Ce n’est pas moi qui ai choisi ma place — elle m’attendait.
Je me suis retrouvé face à l’entrée. À l’Ouest. La direction de l’Ours.
À ma droite, une femme âgée.
À ma gauche, une jeune femme.
Je ne savais pas encore que ces deux présences allaient devenir des guides.
Gilles a ordonné l’entrée des pierres.
Les gardiens du feu ont apporté les roches incandescentes,
les déposant dans le foyer au centre.
Puis, dans le noir absolu de la hutte,
la voix de Gilles a résonné :
“Regardez les pierres.”
Et c’est tout ce qu’on pouvait voir.
Pas les visages.
Pas les contours.
Seulement ces pierres rouges,
comme les cœurs nus d’un autre monde.
Puis, il ajouta :
“Cette hutte… vous y étiez convoqués depuis des décennies sans le savoir.”
Ces mots ont résonné comme une clef.
Un appel ancien qui s’était frayé un chemin à travers le temps.
Il a versé l’eau.
La vapeur a rugi.
La chaleur s’est levée.
Les chants ont commencé.
J’avais du mal à suivre.
La chaleur était accablante.
Mon mental criait : Allonge-toi, va chercher le frais au sol.
J’étais prêt à céder.
Mais alors…
Un frôlement.
Un pied contre le mien.
Puis un autre, de l’autre côté.
Les deux femmes.
Sans un mot.
Mais leur message était clair :
“Reste droit.”
Alors j’ai tenu.
Et quelque chose a lâché.
Mon mental s’est effacé.
Les chants ont changé.
Ce n’était plus notre groupe.
C’était un autre temps.
Une tribu.
À droite, cette femme devenue ma grand-mère.
À gauche, la jeune devenue ma mère.
Mais pas d’ici.
D’une autre vie.
Puis, un chant d’homme a surgi de l’autre côté de la hutte.
Puissant.

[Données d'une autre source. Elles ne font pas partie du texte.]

(* ===== verification/Invariant.v ===== *)
(** * The database invariant and its preservation by every store operation

    [wf_db] says what every reachable database satisfies: column ranges, the
    shape of a job row in each status, foreign keys, one row per instance_id,
    and retry attempts numbered 1, 2, 3, ... per job.  [evolves] says how an
    operation may change it: jobs move along [lifecycle], worker epochs never
    go back, history only grows.  A store operation is [sound] when it keeps
    the first and respects the second, under every environment. *)
From S2P Require Import Prelude Database Lifecycle WorkerStore JobStore.
Local Open Scope Z_scope.

(** ** Well-formed rows *)
Record worker_wf (js : gmap string job_row) (k : string) (w : worker_row) : Prop := {
  wwf_id : w_id w = k;
  wwf_cpu : 0 < w_cpu_cores w;
  wwf_memory : 0 < w_memory_mb w;
  wwf_capacity : 0 <= w_available_capacity w <= w_capacity_slots w;
  wwf_slots : 0 < w_capacity_slots w;
  wwf_epoch : 1 <= w_epoch w <= max_int64;
  wwf_heartbeat : is_Some (w_last_heartbeat w);
  wwf_current_job : forall id t, w_current_job w = Some (id, t) ->
    exists j, js !! id = Some j /\ j_created_at j = t }.

(** The job has been given to a worker that exists, at an epoch it has had. *)
Definition assigned_to (ws : gmap string worker_row) (j : job_row) : Prop :=
  exists wid w ep, j_worker_id j = Some wid /\ j_assignment_epoch j = Some ep /\
    ws !! wid = Some w /\ 1 <= ep <= w_epoch w.

Definition unassigned (j : job_row) : Prop :=
  j_worker_id j = None /\ j_assignment_epoch j = None /\ j_started_at j = None.

Definition status_wf (ws : gmap string worker_row) (j : job_row) : Prop :=
  match j_status j with
  | QUEUED => unassigned j /\ j_retry_at j = None /\ j_finished_at j = None
  | RETRYING => unassigned j /\ is_Some (j_retry_at j) /\ j_finished_at j = None
  | ASSIGNED => assigned_to ws j /\ j_started_at j = None /\ j_retry_at j = None /\
      j_finished_at j = None
  | RUNNING => assigned_to ws j /\ is_Some (j_started_at j) /\ j_retry_at j = None /\
      j_finished_at j = None
  | SUCCESS | CANCELLED => assigned_to ws j /\ j_retry_at j = None /\ is_Some (j_finished_at j)
  | FAILED => assigned_to ws j /\ j_retry_at j = None /\ is_Some (j_finished_at j) /\
      j_retries j = j_max_retries j
  end.

Record job_wf (ws : gmap string worker_row) (attempts : Z) (k : string) (j : job_row) : Prop := {
  jwf_id : j_id j = k;
  jwf_priority : 0 <= j_priority j <= 9;
  jwf_retries : 0 <= j_retries j <= j_max_retries j;
  jwf_max_retries : 1 <= j_max_retries j < max_int32;
  jwf_attempts : j_retries j + (if decide (j_status j = FAILED) then 1 else 0) <= attempts;
  jwf_status : status_wf ws j }.

(** The attempts recorded for one job, oldest first. *)
Definition attempts_of (job : string) (h : list retry_row) : list Z :=
  map rh_attempt_number (filter (fun r => rh_job_id r = job) h).

Record retry_wf (d : database) (r : retry_row) : Prop := {
  rwf_job : exists j, jobs d !! rh_job_id r = Some j /\ j_created_at j = rh_job_created_at r;
  rwf_worker : forall w, rh_worker_id r = Some w -> is_Some (workers d !! w) }.

Record wf_db (d : database) : Prop := {
  wf_workers : forall k w, workers d !! k = Some w -> worker_wf (jobs d) k w;
  wf_jobs : forall k j, jobs d !! k = Some j -> job_wf (workers d) (count_retries k d) k j;
  wf_instances : forall k1 k2 w1 w2, workers d !! k1 = Some w1 -> workers d !! k2 = Some w2 ->
    w_instance_id w1 = w_instance_id w2 -> k1 = k2;
  wf_history : Forall (retry_wf d) (job_retry_history d);
  wf_attempts : forall k, attempts_of k (job_retry_history d) = seqZ 1 (count_retries k d) }.

(** ** How a database may change *)
Definition job_evolves (j j' : job_row) : Prop :=
  j_id j' = j_id j /\ j_priority j' = j_priority j /\ j_repository j' = j_repository j /\
  j_branch j' = j_branch j /\ j_commit_sha j' = j_commit_sha j /\ j_labels j' = j_labels j /\
  j_required_capabilities j' = j_required_capabilities j /\
  j_max_retries j' = j_max_retries j /\ j_idempotency_key j' = j_idempotency_key j /\
  j_created_at j' = j_created_at j /\
  (j' = j \/ lifecycle (abs_job j) (abs_job j')).

Definition worker_evolves (w w' : worker_row) : Prop :=
  w_id w' = w_id w /\ w_instance_id w' = w_instance_id w /\
  w_registered_at w' = w_registered_at w /\ w_epoch w <= w_epoch w'.

Record evolves (d d' : database) : Prop := {
  ev_jobs : forall k j, jobs d !! k = Some j ->
    exists j', jobs d' !! k = Some j' /\ job_evolves j j';
  ev_new_jobs : forall k j', jobs d !! k = None -> jobs d' !! k = Some j' -> j_status j' = QUEUED;
  ev_workers : forall k w, workers d !! k = Some w ->
    exists w', workers d' !! k = Some w' /\ worker_evolves w w';
  ev_history : exists h, job_retry_history d' = job_retry_history d ++ h }.

Lemma job_evolves_refl j : job_evolves j j.
Proof. repeat split; auto. Qed.
Lemma worker_evolves_refl w : worker_evolves w w.
Proof. repeat split; lia. Qed.
#[export] Hint Resolve job_evolves_refl worker_evolves_refl : fleet.

Lemma evolves_refl d : evolves d d.
Proof.
  split; [eauto with fleet | congruence | eauto with fleet | exists []; by rewrite app_nil_r].
Qed.
#[export] Hint Resolve evolves_refl : fleet.

Definition sound {A} (m : stmt A) : Prop :=
  forall e d, wf_db d -> wf_db (m e d).2 /\ evolves d (m e d).2.

(** A statement that leaves the database alone. *)
Definition reads_only {A} (m : stmt A) : Prop := forall e d, (m e d).2 = d.

Lemma reads_only_sound {A} (m : stmt A) : reads_only m -> sound m.
Proof. intros H e d Hd. rewrite H. auto with fleet. Qed.

Lemma empty_db_wf : wf_db empty_db.
Proof.
  split; simpl; try (intros *; rewrite lookup_empty; done).
  - constructor.
  - done.
Qed.

(** ** Single-row updates keep the invariant *)
Section single_row.
Context (d : database) (Hwf : wf_db d).

Lemma assigned_to_mono (ws : gmap string worker_row) k w w' j :
  ws !! k = Some w -> w_epoch w <= w_epoch w' ->
  assigned_to ws j -> assigned_to (<[k := w']> ws) j.
Proof.
  intros Hk Hle (wid & w0 & ep & Hj & He & Hw & Hep).
  destruct (decide (wid = k)) as [->|Hne].
  - simplify_eq. exists k, w', ep. rewrite lookup_insert_eq. repeat split; auto; lia.
  - exists wid, w0, ep. rewrite lookup_insert_ne by done. auto.
Qed.

Lemma status_wf_mono (ws ws' : gmap string worker_row) j :
  (assigned_to ws j -> assigned_to ws' j) -> status_wf ws j -> status_wf ws' j.
Proof. unfold status_wf. destruct (j_status j); tauto. Qed.

Lemma evolves_worker k w w' :
  workers d !! k = Some w -> worker_evolves w w' ->
  evolves d (set_workers (<[k := w']> (workers d)) d).
Proof.
  intros Hk Hw. split; simpl.
  - eauto with fleet.
  - congruence.
  - intros k0 w0 H0. destruct (decide (k = k0)) as [->|Hne].
    + simplify_eq. rewrite lookup_insert_eq. eauto.
    + rewrite lookup_insert_ne by done. eauto with fleet.
  - exists []. by rewrite app_nil_r.
Qed.

(** An UPDATE of one worker row. *)
Lemma wf_set_worker k w w' :
  workers d !! k = Some w -> worker_wf (jobs d) k w' -> worker_evolves w w' ->
  wf_db (set_workers (<[k := w']> (workers d)) d).
Proof.
  intros Hk Hw' (_ & Hi & _ & He). split; simpl.
  - intros k0 w0 [[<- <-]|[Hne H0]]%lookup_insert_Some; [done|]. by apply wf_workers.
  - intros k0 j H0. destruct (wf_jobs d Hwf _ _ H0). split; auto.
    eapply status_wf_mono; [|done]. by eapply assigned_to_mono.
  - intros k1 k2 w1 w2 H1 H2 E.
    apply lookup_insert_Some in H1, H2.
    destruct H1 as [[-> <-]|[Hne1 H1]], H2 as [[-> <-]|[Hne2 H2]]; [done|..];
      rewrite ?Hi in E; by eapply (wf_instances d Hwf).
  - eapply Forall_impl; [|exact (wf_history d Hwf)]. intros r [Hj Hw]. split; [done|].
    simpl. intros w0 H0. destruct (decide (k = w0)) as [->|Hne].
    + rewrite lookup_insert_eq. eauto.
    + rewrite lookup_insert_ne by done. eauto.
  - apply (wf_attempts d Hwf).
Qed.

Lemma evolves_job k j j' h :
  jobs d !! k = Some j -> job_evolves j j' ->
  evolves d (mkDb (workers d) (<[k := j']> (jobs d)) (job_retry_history d ++ h) (worker_events d)).
Proof.
  intros Hk Hj. split; simpl.
  - intros k0 j0 H0. destruct (decide (k = k0)) as [->|Hne].
    + simplify_eq. rewrite lookup_insert_eq. eauto.
    + rewrite lookup_insert_ne by done. eauto with fleet.
  - intros k0 j0 H0 [[<- <-]|[Hne H1]]%lookup_insert_Some; congruence.
  - eauto with fleet.
  - eauto.
Qed.

(** An UPDATE of one job row, with or without a retry attempt recorded. *)
Lemma created_at_insert k j j' id t :
  jobs d !! k = Some j -> j_created_at j' = j_created_at j ->
  (exists j0, jobs d !! id = Some j0 /\ j_created_at j0 = t) ->
  exists j0, <[k := j']> (jobs d) !! id = Some j0 /\ j_created_at j0 = t.
Proof.
  intros Hk Hc (j0 & H0 & <-). destruct (decide (k = id)) as [->|Hne].
  - simplify_eq. exists j'. by rewrite lookup_insert_eq.
  - exists j0. by rewrite lookup_insert_ne.
Qed.

Lemma wf_set_job k j j' :
  jobs d !! k = Some j -> job_wf (workers d) (count_retries k d) k j' ->
  j_created_at j' = j_created_at j ->
  wf_db (set_jobs (<[k := j']> (jobs d)) d).
Proof.
  intros Hk Hj' Hc. split; simpl.
  - intros k0 w0 H0. destruct (wf_workers d Hwf _ _ H0). split; auto.
    intros id t E. by eapply created_at_insert; eauto.
  - intros k0 j0 [[<- <-]|[Hne H0]]%lookup_insert_Some; [done|]. by apply (wf_jobs d Hwf).
  - apply (wf_instances d Hwf).
  - eapply Forall_impl; [|exact (wf_history d Hwf)]. intros r [Hj Hw]. split; [|done].
    by eapply created_at_insert.
  - apply (wf_attempts d Hwf).
Qed.
End single_row.

Lemma attempts_of_app k h r :
  attempts_of k (h ++ [r]) =
  attempts_of k h ++ (if decide (rh_job_id r = k) then [rh_attempt_number r] else []).
Proof.
  unfold attempts_of. rewrite list.filter_app, map_app. f_equal.
  rewrite filter_cons, filter_nil. by case_decide.
Qed.

Definition add_attempt (r : retry_row) (d : database) : database :=
  mkDb (workers d) (jobs d) (job_retry_history d ++ [r]) (worker_events d).

Lemma count_retries_add k r d :
  count_retries k (add_attempt r d) =
  count_retries k d + (if decide (rh_job_id r = k) then 1 else 0).
Proof.
  unfold count_retries. simpl. rewrite list.filter_app, length_app, filter_cons, filter_nil.
  case_decide; simpl; lia.
Qed.

Lemma count_retries_nonneg k d : 0 <= count_retries k d.
Proof. unfold count_retries. lia. Qed.

(** Recording the next attempt of a job. *)
Lemma wf_add_attempt d r :
  wf_db d -> retry_wf d r -> rh_attempt_number r = count_retries (rh_job_id r) d + 1 ->
  wf_db (add_attempt r d).
Proof.
  intros Hwf Hr Hn. split; simpl.
  - apply (wf_workers d Hwf).
  - intros k j Hj. destruct (wf_jobs d Hwf _ _ Hj). split; auto.
    rewrite count_retries_add. repeat case_decide; lia.
  - apply (wf_instances d Hwf).
  - apply Forall_app. split; [|constructor; [|constructor]].
    + eapply Forall_impl; [|exact (wf_history d Hwf)]. intros r' [??]. by split.
    + destruct Hr. by split.
  - intros k. rewrite attempts_of_app, (wf_attempts d Hwf), count_retries_add.
    pose proof (count_retries_nonneg k d). case_decide as E.
    + rewrite seqZ_app by lia. f_equal. rewrite <- E, Hn, E.
      rewrite (Z.add_comm 1). done.
    + by rewrite app_nil_r, Z.add_0_r.
Qed.

(** The unique index on attempts never rejects the next attempt. *)
Lemma insert_retry_next d r e :
  wf_db d -> retry_wf d r -> rh_attempt_number r = count_retries (rh_job_id r) d + 1 ->
  insert_retry r e d = (Ok tt, add_attempt r d).
Proof.
  intros Hwf [(j & Hj & Hc) Hw] Hn. unfold insert_retry. rewrite Hj, Hc.
  rewrite bool_decide_true by done.
  assert ((match rh_worker_id r with
           | Some w => bool_decide (is_Some (workers d !! w)) | None => true end) = true) as ->.
  { destruct (rh_worker_id r) as [w|]; [|done]. by apply bool_decide_eq_true, Hw. }
  assert (forallb (fun r' => negb (bool_decide (rh_job_id r' = rh_job_id r) &&
     bool_decide (rh_attempt_number r' = rh_attempt_number r))) (job_retry_history d) = true) as ->.
  { apply forallb_forall. intros r' Hr'. apply negb_true_iff, andb_false_iff.
    destruct (decide (rh_job_id r' = rh_job_id r)) as [E|E]; [|left; by apply bool_decide_eq_false].
    right. apply bool_decide_eq_false. intros E'.
    assert (Hin : rh_attempt_number r' ∈ attempts_of (rh_job_id r) (job_retry_history d)).
    { apply list_elem_of_fmap. exists r'. split; [done|]. apply list_elem_of_filter.
      split; [done|]. by apply list_elem_of_In. }
    rewrite (wf_attempts d Hwf) in Hin. apply elem_of_seqZ in Hin. lia. }
  done.
Qed.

Grave. Vibrant.
C’était mon père.
Là aussi, d’avant.
Je me suis vu.
Enfant.
Tenant la main d’un guerrier amérindien.
Je voulais me coucher.
Mais elles, encore, m’ont gardé droit.
Alors j’ai chanté.
Et ma voix a pris toute la hutte.
Elle ne venait pas de moi.
Elle venait de plus loin.
Quand j’ai eu tout donné,
mon corps s’est affaissé.
Et là,
dans ce relâchement ultime,
j’ai entendu des loups hurler,
mêlés aux chants des deux femmes.
Je ne suis pas ressorti de cette hutte comme je suis entré.